No dia do jantar de aniversário da esposa de Theo, eu, afinal, não participei.
O carro estacionou em uma vaga vazia, e, no momento em que saí do veículo, senti um aperto na cintura, sendo empurrada para dentro de um carro preto ao lado.
A pessoa agiu com tanta destreza, como se fosse um criminoso de longa data, que, se não fosse o rosto sombrio de Bruno, eu teria gritado e pedido socorro!
Naquele evento, Theo havia convidado muitas pessoas, e o estacionamento estava repleto de carros de luxo. No entanto, foi apenas ao lado do carro de Bruno que havia uma vaga livre. Ele certamente já estava ali há muito tempo, esperando que eu estacionasse perto de seu carro, como se fosse uma armadilha armada só para mim.
A distância entre nós era tão curta que, mesmo um simples olhar direto, para qualquer pessoa de fora, parecia carregado de uma profunda intensidade, como se estivéssemos tentando nos gravar um no coração do outro. Era uma distância que fazia o coração apertar com cada breve troca de olhares, como se uma só visão do outro fosse capaz de causar uma dor intensa, de não querer perder nem um segundo daquela proximidade.
Eu, um tanto sem jeito, levantei a mão para tentar bloquear a visão dos meus olhos.
— Você pode descer de mim?
Bruno não se moveu. Em vez disso, ele fechou a porta do carro com a mão e, com um gesto rápido, agarrou meu pulso. O olhar dele estava repleto de reprovação.
— Quero ver quem não está ouvindo!
O carro de Bruno era extremamente privado, e até mesmo aqueles que tentassem se olhar no espelho dos vidros, não conseguiriam ver o que estava acontecendo dentro do veículo. Isso só tornava seus gestos mais ousados.
Eu estava usando um vestido de seda vermelho escuro, com um decote discreto, e o tecido suave roçava contra o casaco preto de lã dele sem oferecer resistência alguma. Mesmo que eu fosse uma enguia escorregadia, Bruno me pressionava firmemente contra ele, de modo que, do meu pulso ao peito, nossos corações batiam tão próximos que a sensação de estar assim, colada a ele, era quase sufocante.
O vestido era fino, e o tecido na parte superior não cobria muito. Ser dominada por um homem nessa posição só podia ser interpretada de uma maneira, e seria fácil que coisas mais ousadas acontecessem.
— Bruno, eu realmente tenho algo a fazer! — Eu tentei protestar, mas a força entre um homem e uma mulher era muito desigual. Se ele não se movesse, eu nunca conseguiria me libertar. Um sentimento de frustração se apossou de mim.
Minhas pestanas tremeram, e meu pensamento voou para Dayane, que ainda estava em casa, esperando por mim. Quando eu conseguisse resolver tudo, tiraria Dayane dali e nunca mais apareceria na frente de Bruno.
Bruno abaixou o olhar, percorrendo meu corpo sem o menor pudor.

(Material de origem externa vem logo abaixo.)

(* ===== verification/SemTheorems.v ===== *)
(** * What the semaphores promise

    A wait takes a unit or blocks the caller behind those that wait already; a
    signal gives the unit to the process that has waited longest. *)
From S2P Require Import Prelude LinkedList CLib MmInterface MmSimple KState ProcQueue SchedCore QueueFacts SchedView QueueTheorems Semaphore Scheduler SchedFacts SemFacts.

Section SemTheorems.
Context {MM : Type}.
Implicit Types (s t : kstate MM) (L : qref -> list Z) (W : nat -> list Z).

Record sems_ok t W : Prop := {
  sk_list : forall i x, k_sems t !! i = Some x -> wlist t x (W i);
  sk_unit : forall i x, k_sems t !! i = Some x -> sem_used x = true ->
              sem_lock x = 0 /\ - 2 ^ 31 <= sem_value x <= INT_MAX /\ (0 < sem_value x -> W i = []);
  sk_blocked : forall i p, p ∈ W i -> exists b, k_procs t !! p = Some b /\ p_state b = PROCESS_STATE_BLOCKED;
  sk_disjoint : forall i j p, p ∈ W i -> p ∈ W j -> i = j }.
Definition updW W (i : nat) (ws : list Z) : nat -> list Z := fun j => if decide (j = i) then ws else W j.

(** The slot of an identifier. *)
Definition slot_of t (id : Z) : option nat := if id =? 0 then None else find_slot id 0 (k_sems t).

Lemma find_slot_some id l : forall n i, find_slot id n l = Some i ->
  (n <= i)%nat /\ exists x, l !! (i - n)%nat = Some x /\ sem_used x = true /\ sem_id x = id.
Proof.
  induction l as [|x l IH]; intros n i; simpl; [done|].
  destruct (sem_used x && (sem_id x =? id)) eqn:E.
  - intros [= <-]. split; [lia|]. rewrite Nat.sub_diag. exists x.
    apply andb_true_iff in E as [? E%Z.eqb_eq]. done.
  - intros (Hi & y & Hy)%IH. split; [lia|]. exists y. by replace (i - n)%nat with (S (i - S n)) by lia.
Qed.
Lemma slot_of_some t id i : slot_of t id = Some i ->
  exists x, k_sems t !! i = Some x /\ sem_used x = true /\ sem_id x = id.
Proof.
  unfold slot_of. destruct (id =? 0); [done|]. intros (_ & x & H)%find_slot_some.
  rewrite Nat.sub_0_r in H. eauto.
Qed.

Lemma sem_get_spec s L t id (Q : option nat -> kstate MM -> Prop) :
  shows s L t -> Q (slot_of t id) s -> runs (sem_get_by_id id) s Q.
Proof.
  intros H HQ. unfold sem_get_by_id, slot_of in *. destruct (id =? 0); [by apply runs_ret|].
  by eapply shows_gets; [exact H|done|].
Qed.

Lemma acquire_spec s L t i x (Q : unit -> kstate MM -> Prop) :
  shows s L t -> k_sems t !! i = Some x -> sem_lock x = 0 ->
  (forall s', shows s' L (t <| k_sems ::= <[i := x <| sem_lock := 1 |>]> |>) -> Q tt s') -> runs (acquire i) s Q.
Proof.
  intros H Hx Hl HQ. apply runs_bind. eapply shows_sload; [exact H|exact Hx|]. rewrite Hl.
  by eapply shows_sstore; [exact H|exact Hx|].
Qed.
(** The last stores: the frame, the stack pointers and the state. *)
Lemma frame_spec s L a procs n p stack b parent name ep ea fg fds (Q : Z -> kstate MM -> Prop) :
  b = child_of parent (k_procs s) (new_block (k_next_pid s) stack (k_mem s) name ep ea fg <| p_fds := fds |>) ->
  (k_procs s !! parent = None -> parent = 0) -> procs !! p = Some b -> 0 < stack -> stack + PROCESS_KERNEL_STACK_SIZE < 2 ^ 63 ->
  (forall b' m, started s name parent ep ea fg fds (k_next_pid s) stack b' m ->
     Q p (made (s <| k_pipes := L |>) a (<[p := b']> procs) n m)) ->
  runs (b ← pload p;
        rsp ← setup_process_context (p_kernel_stack_top b) (p_entry_point b) (p_entry_arg b);
        pstore p (fun x => x <| p_rsp := rsp |>) ;;
        pstore p (fun x => x <| p_rbp := p_kernel_stack_top x |>) ;;
        pstore p (fun x => x <| p_state := PROCESS_STATE_READY |>) ;; mret p) (made (s <| k_pipes := L |>) a procs n (k_mem s)) Q.
Proof.
  intros Eb Hnone Hb Hs0 Hs HQ.
  assert (p_kernel_stack_top b = stack + PROCESS_KERNEL_STACK_SIZE /\ p_entry_point b = ep /\ p_entry_arg b = ea) as (Et & Ee & Ea).
  { rewrite Eb. unfold child_of. by destruct (k_procs s !! parent). }
  apply runs_bind. eapply made_pload; [exact Hb|]. rewrite Et, Ee, Ea. set (top := stack + PROCESS_KERNEL_STACK_SIZE) in *.
  assert (top = stack + 16384) as Etop by done. destruct (aligned_frame top) as [Hr Ha]; [lia|].
  set (rsp := Z.land top (bnot 64 15) - 160). apply runs_bind. unfold setup_process_context. fold rsp.
  apply runs_bind, runs_modify, runs_ret. set (m := store_words rsp (initial_frame top ep ea) (k_mem s)).
  match goal with |- runs _ ?t _ => change t with (made (s <| k_pipes := L |>) a procs n m) end.
  apply runs_bind. eapply made_pstore; [exact Hb|].
  apply runs_bind. eapply made_pstore; [apply lookup_insert_eq|]. rewrite insert_insert_eq.
  apply runs_bind. eapply made_pstore; [apply lookup_insert_eq|]. rewrite insert_insert_eq. apply runs_ret.
  apply HQ.
  assert (rsp + 160 <= top /\ stack <= rsp /\ rsp mod 16 = 0) as (H1' & H2' & H3').
  { unfold rsp. split_and!; [lia|lia|]. by rewrite Zminus_mod, Ha. }
  split; try (rewrite Eb; unfold child_of; by destruct (k_procs s !! parent)).
  - rewrite Eb. unfold child_of. destruct (k_procs s !! parent); apply copied_name_spec.
  - rewrite Eb. unfold child_of. destruct (k_procs s !! parent); [done|]. by rewrite Hnone.
  - intros i w Hi. change (load64 m (rsp + 8 * Z.of_nat i) = u64 w). by apply load64_store_words.
  - intros x Hx. apply load8_store_words. cbn [initial_frame length]. fold top in Hx. lia.
Qed.

(** The descriptors of the new process. *)
Definition new_fds s (parent stdin stdout : Z) : list fd_entry_t :=
  child_fds stdin stdout (parent_fds parent (k_procs s)) (k_pipes s).

(** The descriptors that the call names, then those of the parent. *)
Lemma descriptors_spec s a n m p b parent stdin stdout {B} (f : unit -> M (kstate MM) B) Q :
  pipes_idle s -> may_have_child parent (k_procs s) (k_pipes s) -> k_procs s !! p = None -> k_procs s !! 0 = None ->
  p_fds b = terminals ->
  (let fds := new_fds s parent stdin stdout in
   runs (f tt) (held s a (k_procs s) n m p b fds (with_ends fds (k_pipes s))) Q) ->
  runs (open_std p STDIN stdin 0 FD_TYPE_PIPE_READ ;; open_std p STDOUT stdout 1 FD_TYPE_PIPE_WRITE ;;
        u ← when (ctrue parent) (for_up 0 16 (inherit_fd p parent stdin stdout)); f u)
    (made s a (<[p := b]> (k_procs s)) n m) Q.
Proof.
  intros Hidle Hpar Hp Hnull Eb HQ. set (l := k_pipes s) in *.
  assert (made s a (<[p := b]> (k_procs s)) n m = held s a (k_procs s) n m p b terminals (with_ends terminals l)) as ->.
  { unfold held. rewrite with_ends_none. unfold l. rewrite piped_id. do 2 f_equal. by destruct b; cbn in Eb; subst. }
  apply runs_bind. eapply runs_mono; [by apply (held_std s a (k_procs s) n m p b Hidle terminals 0 stdin FD_TYPE_PIPE_READ)|]. intros _ ? ->.
  apply runs_bind. eapply runs_mono; [by apply (held_std s a (k_procs s) n m p b Hidle _ 1 stdout FD_TYPE_PIPE_WRITE)|]. intros _ ? ->. fold l.
  assert (<[Z.to_nat 1 := std_fd stdout FD_TYPE_PIPE_WRITE l]> (<[Z.to_nat 0 := std_fd stdin FD_TYPE_PIPE_READ l]> terminals) =
    child_fds stdin stdout (take 0 (parent_fds parent (k_procs s))) l) as ->.
  { unfold child_fds, child_fd, terminals. cbn. unfold std_fd. by destruct (stdin =? 0), (stdout =? 0). }
  apply runs_bind. unfold new_fds in HQ. fold l in HQ. destruct Hpar as [->|(bp & Hbp & (Hl & Hs) & _)].
  { cbn [ctrue Z.eqb negb when]. apply runs_ret. unfold parent_fds in *. rewrite Hnull in *. exact HQ. }
  assert (parent <> 0 /\ parent <> p) as [Hp0 Hpp] by (split; congruence). unfold ctrue at 1. rewrite (proj2 (Z.eqb_neq parent 0) Hp0). cbn [negb when].
  unfold parent_fds in *. rewrite Hbp in *. set (pf := p_fds bp) in *.
  apply (runs_for_up (fun i st => let fds := child_fds stdin stdout (take (Z.to_nat i) pf) l in st = held s a (k_procs s) n m p b fds (with_ends fds l))); [done| |].
  - intros i t Hi ->. destruct (lookup_lt_is_Some_2 pf (Z.to_nat i) ltac:(lia)) as [e He].
    replace (Z.to_nat (i + 1)) with (S (Z.to_nat i)) by lia. rewrite (child_fds_next _ _ _ _ _ e) by (done || lia).
    set (fds := child_fds stdin stdout (take (Z.to_nat i) pf) l).
    assert (fds !! Z.to_nat i = Some (child_fd stdin stdout (take (Z.to_nat i) pf) l (Z.to_nat i))) as Hold by (apply child_fds_lookup; lia).
    destruct (((i =? STDIN) && ctrue stdin) || ((i =? STDOUT) && ctrue stdout)) eqn:Hskip.
    + unfold inherit_fd. rewrite Hskip. apply runs_ret. cbv zeta. rewrite list_insert_id; [done|]. rewrite Hold. f_equal.
      unfold child_fd. apply orb_true_iff in Hskip as [[Hi' Hc]%andb_true_iff|[Hi' Hc]%andb_true_iff];
        apply Z.eqb_eq in Hi' as ->; apply negb_true_iff in Hc; cbn; by rewrite Hc.
    + cbv zeta. assert (child_fd stdin stdout pf l (Z.to_nat i) = inherited l e /\ child_fd stdin stdout (take (Z.to_nat i) pf) l (Z.to_nat i) = fd_terminal) as [-> Eold].
      { unfold child_fd. rewrite He, lookup_take_ge by lia. apply orb_false_iff in Hskip as [Hin Hout].
        destruct (Z.to_nat i) as [|[|k]] eqn:Ei; [|replace i with 1 in * by lia|done].
        - replace i with 0 in * by lia. cbn in Hin. apply negb_false_iff in Hin. by rewrite Hin.
        - cbn in Hout. apply negb_false_iff in Hout. by rewrite Hout. }
      eapply (held_inherit s a (k_procs s) n m p b Hidle fds parent bp i e);
        solve [done | apply child_fds_length | by rewrite Hold, Eold | intros j Hj; by eapply Hs].
  - intros t ->. cbv zeta. rewrite take_ge by lia. exact HQ.
Qed.

Lemma process_create_spec s live name ep ea parent fg stdin stdout :
  mm_live (k_mm s) live -> (forall q, is_Some (k_procs s !! q) -> is_Some (live !! q)) ->
  ep <> 0 -> may_have_child parent (k_procs s) (k_pipes s) -> pipes_idle s ->
  let fds := new_fds s parent stdin stdout in
  runs (process_create name ep ea parent fg stdin stdout) s (fun p s' =>
    p = 0 /\ mm_live (k_mm s') live /\ s' = s <| k_mm := k_mm s' |> \/
    p <> 0 /\ live !! p = None /\ exists b stack n1 n2,
      sizeof_process <= n1 /\ PROCESS_KERNEL_STACK_SIZE <= n2 /\ live !! stack = None /\ stack <> p /\
      mm_live (k_mm s') (<[stack := n2]> (<[p := n1]> live)) /\
      k_procs s' !! p = Some b /\ started s name parent ep ea fg fds (k_next_pid s) stack b (k_mem s') /\
      (forall q, q <> p -> k_procs s' !! q = relinked p parent (k_procs s) !! q) /\
      s' = made (s <| k_pipes := with_ends fds (k_pipes s) |>) (k_mm s') (k_procs s') (u64 (k_next_pid s + 1)) (k_mem s')).
Proof.
  intros Hl Hin Hep Hpar Hidle fds. unfold process_create. rewrite (proj2 (Z.eqb_neq ep 0) Hep).
  assert (k_procs s !! 0 = None) as Hnull.
  { destruct (k_procs s !! 0) as [b0|] eqn:E; [|done]. destruct (Hin 0 (ex_intro _ b0 E)) as [n0 Hn].
    pose proof (live_bounds _ _ _ _ Hl Hn). lia. }
  apply runs_bind, runs_zoom. eapply runs_mono; [apply (malloc_law _ live); [done|unfold sizeof_process; lia]|].
  intros p a1 [[-> H1']|(n1 & Hn1 & Hp0 & Hpl & H1')].
  { apply runs_ret. left. by destruct s. }
  rewrite (proj2 (Z.eqb_neq p 0) Hp0). assert (k_procs s !! p = None) as Hp.
  { destruct (k_procs s !! p) as [b0|] eqn:E; [|done]. destruct (Hin p (ex_intro _ b0 E)) as [? Hn]. congruence. }
  apply runs_bind, runs_modify. apply runs_bind, runs_zoom.
  eapply runs_mono; [apply (malloc_law _ (<[p := n1]> live)); [exact H1'|unfold PROCESS_KERNEL_STACK_SIZE; lia]|].
  intros stack a2 Hres. match goal with |- runs _ ?t _ => change t with (made s a2 (<[p := zero_process]> (k_procs s)) (k_next_pid s) (k_mem s)) end.
  apply runs_bind. eapply made_pstore; [apply lookup_insert_eq|]. rewrite insert_insert_eq.
  destruct Hres as [[-> H2']|(n2 & Hn2 & Hs0 & Hsl & H2')].
  - cbn [Z.eqb]. apply runs_bind, runs_zoom. eapply runs_mono; [apply (mfree_law _ (<[p := n1]> live) p n1); [exact H2'|apply lookup_insert_eq]|].
    intros [] a3 H3'. rewrite delete_insert_id in H3' by done. apply runs_bind, runs_modify, runs_ret. left. split; [done|].
    split; [exact H3'|].
    match goal with |- ?t = _ => change t with (made s a3 (delete p (<[p := zero_process <| p_kernel_stack_base := 0 |>]> (k_procs s))) (k_next_pid s) (k_mem s)) end.
    rewrite delete_insert_id by done. apply made_mm.
  - rewrite (proj2 (Z.eqb_neq stack 0) Hs0). apply lookup_insert_None in Hsl as [Hsl Hsp].
    pose proof (live_bounds _ _ stack n2 H2' (lookup_insert_eq _ _ _)) as Hb.
    apply runs_bind. eapply init_block_spec; [apply lookup_insert_eq|]. rewrite insert_insert_eq.
    set (b0 := new_block (k_next_pid s) stack (k_mem s) name ep ea fg).
    eapply descriptors_spec; [done|done|done|done|done|]. cbv zeta. fold fds. apply runs_bind. unfold held.
    eapply (attach_child_spec _ _ _ _ _ _ _ _ (k_pipes s)); [done|done|done|]. intros procs' Hpb Hothers.
    eapply frame_spec; [reflexivity| |exact Hpb|lia|lia|].
    { intros E. destruct Hpar as [|(bp & Hbp & _)]; [done|congruence]. }
    intros b m Hst. right. split; [done|]. split; [done|].
    exists b, stack, n1, n2. split_and!; try done; [by apply lookup_insert_eq|]. intros q Hq. rewrite <- Hothers by done. by apply lookup_insert_ne.
Qed.

(** ** Destruction *)







(** C11: creating a process.  The parent, if any, has sixteen descriptors, and no
    process is inside an operation of a pipe.  When the memory manager has no room
    for the block or for the stack the call returns 0 and everything is as it was,
    memory given back.  Otherwise it returns a new block, first child of its
    parent, with a fresh pid, the first 32 characters of its name, ready, in no
    queue; its stack is new memory, which holds at [p_rsp] the frame that starts the
    process at its entry point, with its argument and interrupts enabled; it has no
    user stack.  Its standard input and output are the pipes the call names, when
    they exist; the other descriptors are those of the parent, a pipe that was
    closed replaced by the terminal; every pipe counts one reader or writer more for
    each of its ends among them.  No other block changes but for the links of the
    family, the semaphores are as before, and nothing else changes. *)
Theorem process_create_starts s live name ep ea parent fg stdin stdout :
  mm_live (k_mm s) live -> (forall q, is_Some (k_procs s !! q) -> is_Some (live !! q)) ->
  ep <> 0 -> may_have_child parent (k_procs s) (k_pipes s) -> pipes_idle s ->
  let fds := child_fds stdin stdout (parent_fds parent (k_procs s)) (k_pipes s) in
  runs (process_create name ep ea parent fg stdin stdout) s (fun p s' =>
    p = 0 /\ mm_live (k_mm s') live /\ s' = s <| k_mm := k_mm s' |> \/
    p <> 0 /\ live !! p = None /\ exists b stack n1 n2,
      sizeof_process <= n1 /\ PROCESS_KERNEL_STACK_SIZE <= n2 /\ live !! stack = None /\ stack <> p /\
      mm_live (k_mm s') (<[stack := n2]> (<[p := n1]> live)) /\
      k_procs s' !! p = Some b /\ started s name parent ep ea fg fds (k_next_pid s) stack b (k_mem s') /\
      (forall q, q <> p -> k_procs s' !! q = relinked p parent (k_procs s) !! q) /\
      s' = made (s <| k_pipes := with_ends fds (k_pipes s) |>) (k_mm s') (k_procs s') (u64 (k_next_pid s + 1)) (k_mem s')).
Proof. apply process_create_spec. Qed.

End Creation.

(** A heap of 64 KB. *)
Definition demo_large_heap : mm := after (mm_init 65536 65536) mm_boot.
Definition demo_boot : kstate mm := kernel_boot demo_large_heap demo_mode.
#[local] Instance demo_text : Text := { process_start := 0x100; idle_entry := 0x200 }.
#[local] Instance demo_manager : MemManager mm := simple_manager 0.
#[local] Instance demo_laws : MemManagerLaws mm := simple_laws 0.

Lemma demo_boot_live : mm_live (k_mm demo_boot) ∅.
Proof.
  assert (runs (mm_init 65536 65536) mm_boot (fun _ s => simple_live s ∅)) as (u & s & E & K).
  { apply mm_init_spec; [lia|lia|lia|by vm_compute|]. intros s' Hwf _. by eexists _, _, _, _. }
  unfold demo_boot, demo_large_heap, after. rewrite E. exact K.
Qed.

— Bruno, você é sempre assim! — Desabafei, a voz embargada de frustração.
Ele parou, surpreso com minha queixa, e o impacto emocional o fez recuar levemente. Sem cerimônia, ele me ergueu do assento traseiro, segurando-me firmemente nos braços.
Ergui o rosto para encará-lo, sentindo a raiva subir como fogo em minhas veias.
— Quando voltei ao país, fui à Mansão à beira-mar te procurar. Perguntei o que você queria, mas você não respondeu. Só ameaçou interferir na minha vida daqui para frente. Eu não entendo, Bruno, o que você ganha com isso? Eu já disse: se você quer me usar, eu aceito. Dorme comigo, e depois disso podemos colocar um ponto final em tudo. Sem mais vingança, sem mais ressentimentos. Mas não, você se recusa a me tocar. Agora, me pressiona aqui como se fosse sua. Bruno, vingança não funciona assim. Se você ainda está doente, vá se tratar!
Eu terminei de falar e, sem hesitar, estiquei a mão para puxar a maçaneta da porta. Mas Bruno reagiu rapidamente, agarrando-me por trás e puxando-me contra seu peito.
Ele me abraçou com força, seu hálito quente acariciando meu ouvido.
— E se eu disser que estou disposto agora? Se estamos tão sujos, Ana, talvez possamos aceitar isso... E ficarmos juntos.